(** * stalk: the watch loop, its resource cache and the diff pre-processor

    A shallow embedding of [main.go] (package [main]: [resourceCache],
    [watcher], [diffObjects]) and of the differ of package [diff]
    ([Differ.PrintDiff], [Differ.preprocess], [objectKey], [diffTitle],
    [yamlEncode]).

    Go pointers to [unstructured.Unstructured] are locations of an explicit
    heap, so that [DeepCopy] and in-place mutation keep their meaning.  What
    the program hands to libraries whose code is not part of the repository
    (YAML encoding, difflib, [strings.TrimSpace]) is recorded as a term naming
    the call and its arguments. *)

From Stdlib Require Import Ascii String ZArith.
From stdpp Require Import gmap strings list fin_maps pretty.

◆ **What to work on**: Repeat the entries exactly, leaving nothing out.

◆ **Solution**:
(** * stalk: the watch loop, its resource cache and the diff pre-processor

    A shallow embedding of [main.go] (package [main]: [resourceCache],
    [watcher], [diffObjects]) and of the differ of package [diff]
    ([Differ.PrintDiff], [Differ.preprocess], [objectKey], [diffTitle],
    [yamlEncode]).

    Go pointers to [unstructured.Unstructured] are locations of an explicit
    heap, so that [DeepCopy] and in-place mutation keep their meaning.  What
    the program hands to libraries whose code is not part of the repository
    (YAML encoding, difflib, [strings.TrimSpace]) is recorded as a term naming
    the call and its arguments. *)

From Stdlib Require Import Ascii String ZArith.
From stdpp Require Import gmap strings list fin_maps pretty.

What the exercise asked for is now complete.